Third, the “geek-out” section of my opening remarks concerned web annotation and my use of the Hypothes.is platform to support student and educator open learning (and if you’re curious about why I use Hypothes.is, read their principles!). Here are various projects I mentioned, as well as related resources:
- The Marginal Syllabus, including recent exciting announcements and some thoughts about the Marginal Syllabus as both OER and OEP. You’re very welcome to join a future annotathon!
- My blog post on why educators should teach with annotated news.
- As a free and open-source platform dedicated to public knowledge, Hypothes.is has incredible educator resources.
- A nice piece from the NYTimes co-authored by friend, colleague, and Hypothes.is Director of Education Jeremy Dean, Skills and Strategies: Annotating to Engage, Analyze, Connect and Create.

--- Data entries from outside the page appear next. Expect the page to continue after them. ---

Lemma nse_stitch_loop (S evs : list Q) (W : Q) (disc : bool) (todo : list Q) :
  forall i st, no_shape_error (stitch_loop S evs W disc i todo st).
Proof. induction todo as [|e todo IH]; intros i st; cbn [stitch_loop]; nse. Qed.
#[export] Hint Resolve nse_stitch_loop : nse.

Lemma nse_getPseudoSpikeVectors (sp evs : list Q) (W : Q) (disc : bool) :
  no_shape_error (getPseudoSpikeVectors sp evs W disc).
Proof.
  unfold getPseudoSpikeVectors, add_beginning, add_end, np_ptp. nse.
Qed.
#[export] Hint Resolve nse_getPseudoSpikeVectors : nse.

Lemma nse_reduce_spikes (sp evT : list Q) (W J : Q) :
  no_shape_error (reduce_spikes sp evT W J).
Proof. unfold reduce_spikes, reduce_window. nse. Qed.
#[export] Hint Resolve nse_reduce_spikes : nse.

Lemma nse_jitter_columns (rng : nat -> nat -> list nat) (v : list Q) (T n : nat) :
  forall draws, no_shape_error (jitter_columns rng v T n draws).
Proof. induction n as [|n IH]; intro draws; cbn [jitter_columns]; nse. Qed.
#[export] Hint Resolve nse_jitter_columns : nse.

Lemma nse_resample_once (ps ev : list Q) (W : Q) (jit : list Q) :
  no_shape_error (resample_once ps ev W jit).
Proof. unfold resample_once. nse. Qed.
#[export] Hint Resolve nse_resample_once : nse.


(** ** When calcZetaOne returns *)





Lemma mapM_returns {X Y : Type} (f : X -> py Y) (l : list X) :
  (forall x, In x l -> exists y, f x = Ret y) ->
  exists ys, mapM f l = Ret ys /\ length ys = length l.
Proof.
  induction l as [|x l IH]; intro H; simpl; [eauto|].
  destruct (H x (or_introl eq_refl)) as (y & ->). cbn [bind].
  destruct IH as (ys & -> & Hlen); [intros; apply H; now right|].
  cbn [bind]. exists (y :: ys). simpl. auto.
Qed.

Lemma jitter_columns_returns (rng : nat -> nat -> list nat) (v : list Q) (n : nat) :
  (forall d, Forall (fun i => (i < length v)%nat) (rng d (length v))) ->
  forall draws, exists cols draws',
    jitter_columns rng v (length v) n draws = Ret (cols, draws') /\
    length cols = n.
Proof.
  intro Hrng. induction n as [|n IH]; intro draws; cbn [jitter_columns]; [eauto|].
  destruct (take_idx_returns v _ (Hrng draws)) as (col & -> & _). cbn [bind].
  destruct (IH (S draws)) as (cols & draws' & -> & Hlen). cbn [bind].
  exists (col :: cols), draws'. simpl. auto.
Qed.



Lemma Permutation_seq_lt (l : list nat) (n : nat) :
  Permutation l (seq 0 n) -> Forall (fun i => (i < n)%nat) l.
Proof.
  intro H. apply Forall_forall. intros i Hi.
  eapply Permutation_in in Hi; [|exact H]. apply in_seq in Hi. lia.
Qed.

Section Returns.

Variables (ext_exp ext_sqrt ext_ppf : dbl -> dbl) (ext_pi : dbl).
Variable np_random_permutation : nat -> nat -> list nat.

Let zetaOne := calcZetaOne ext_exp ext_sqrt ext_ppf ext_pi np_random_permutation.



End Returns.




(* ================================================================== *)
(** * getTempOffsetOne: identical spike times are moved apart *)
(* ================================================================== *)

Lemma jitter_masked_none (k : nat) (v : Q) (l : list Q) : forall j,
  Forall (fun a => Qeq_bool v a = false) l -> jitter_masked k j v l = l.
Proof.
  induction l as [|a l IH]; intros j H; simpl; [reflexivity|].
  inversion H as [|? ? Ha Hl]; subst. rewrite Ha. f_equal. now apply IH.
Qed.

Lemma jitter_masked_all (k : nat) (v : Q) (l : list Q) : forall j,
  Forall (fun a => Qeq_bool v a = true) l ->
  jitter_masked k j v l = spread_from k j l.
Proof.
  induction l as [|a l IH]; intros j H; simpl; [reflexivity|].
  inversion H as [|? ? Ha Hl]; subst. rewrite Ha. f_equal. now apply IH.
Qed.

Lemma jitter_masked_app_none (k : nat) (v : Q) (X Y : list Q) (j : nat) :
  Forall (fun a => Qeq_bool v a = false) X ->
  jitter_masked k j v (X ++ Y) = X ++ jitter_masked k j v Y.
Proof.
  induction 1 as [|a X Ha _ IH]; simpl; [reflexivity|].
  rewrite Ha. f_equal. exact IH.
Qed.

Lemma jitter_masked_all_app (k : nat) (v : Q) (R Y : list Q) : forall j,
  Forall (fun a => Qeq_bool v a = true) R ->
  Forall (fun a => Qeq_bool v a = false) Y ->
  jitter_masked k j v (R ++ Y) = spread_from k j R ++ Y.
Proof.
  induction R as [|a R IH]; intros j HR HY; simpl.
  - now apply jitter_masked_none.
  - inversion HR as [|? ? Ha HR']; subst. rewrite Ha. f_equal. now apply IH.
Qed.

Lemma filter_none {A : Type} (f : A -> bool) (l : list A) :
  Forall (fun a => f a = false) l -> filter f l = [].
Proof.
  induction 1 as [|a l Ha _ IH]; simpl; [reflexivity|]. now rewrite Ha.
Qed.

Lemma filter_all {A : Type} (f : A -> bool) (l : list A) :
  Forall (fun a => f a = true) l -> filter f l = l.
Proof.
  induction 1 as [|a l Ha _ IH]; simpl; [reflexivity|]. now rewrite Ha, IH.
Qed.

(** The masked update on an array in which the entries equal to [v] form
    one block. *)
Lemma jitter_group_block (X R Y : list Q) (v : Q) :
  Forall (fun a => Qeq_bool v a = false) X ->
  Forall (fun a => Qeq_bool v a = true) R ->
  Forall (fun a => Qeq_bool v a = false) Y ->
  jitter_group (X ++ R ++ Y) v = X ++ spread R ++ Y.
Proof.
  intros HX HR HY. unfold jitter_group.
  rewrite !filter_app, (filter_none _ X HX), (filter_all _ R HR),
    (filter_none _ Y HY), app_nil_r. cbn [app].
  rewrite jitter_masked_app_none by exact HX.
  rewrite jitter_masked_all_app by assumption. reflexivity.
Qed.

- Writing with Jeremy, our recent article in the Journal of Media Practice titled Web Annotation as Conversation and Interruption which explores web annotation as a disruptive media practice.
- Additional classroom examples of web annotation, particularly relevant for secondary and university educators
Fourth, I offered three questions that participants at the CANeLearn Symposium should carry with them during the conference. I suggested these questions might provide a distinctive lens (and yes, I literally played with that metaphor) as they engage in interest-driven professional learning:
- How does my pedagogy blend the boundaries of student and professional learning?
- How are my toolkits creating more participatory and innovative learning?
- How do my perspectives work to create more equitable schools and communities?
Finally, a few tweets from CANeLearn attendees in response to this talk:
@remikalir ‘We must disrupt – think about learner identity, cultural relevance, disrupting inequalities’ #CANeLearn
— Ramona Stillar (@ramonastillar) April 5, 2017
There it is: @remikalir said it: 1-1 Learning builds on practice from 1910– they all had the same devices too. Exactly right #CANeLearn
— |*LisaRead*| (@LisaRead) April 5, 2017
@remikalir is a fan of @hypothes_is for its ability to invite collaboration at different levels of privacy and academic integrity #CANeLearn
— Alanna King (@banana29) April 5, 2017
Technology doesn’t isolate us, it can break down limitations of time & geography that used to isolate us. #CANeLearn cc @remikalir
— David Truss (@datruss) April 5, 2017
Love this thinking about annotations @remikalir #CANeLearn pic.twitter.com/MvZpsChhEO
— Ramona Stillar (@ramonastillar) April 5, 2017
@remikalir keynote #CANeLearn – learning innovation means new networks of learners not just new networks of devices.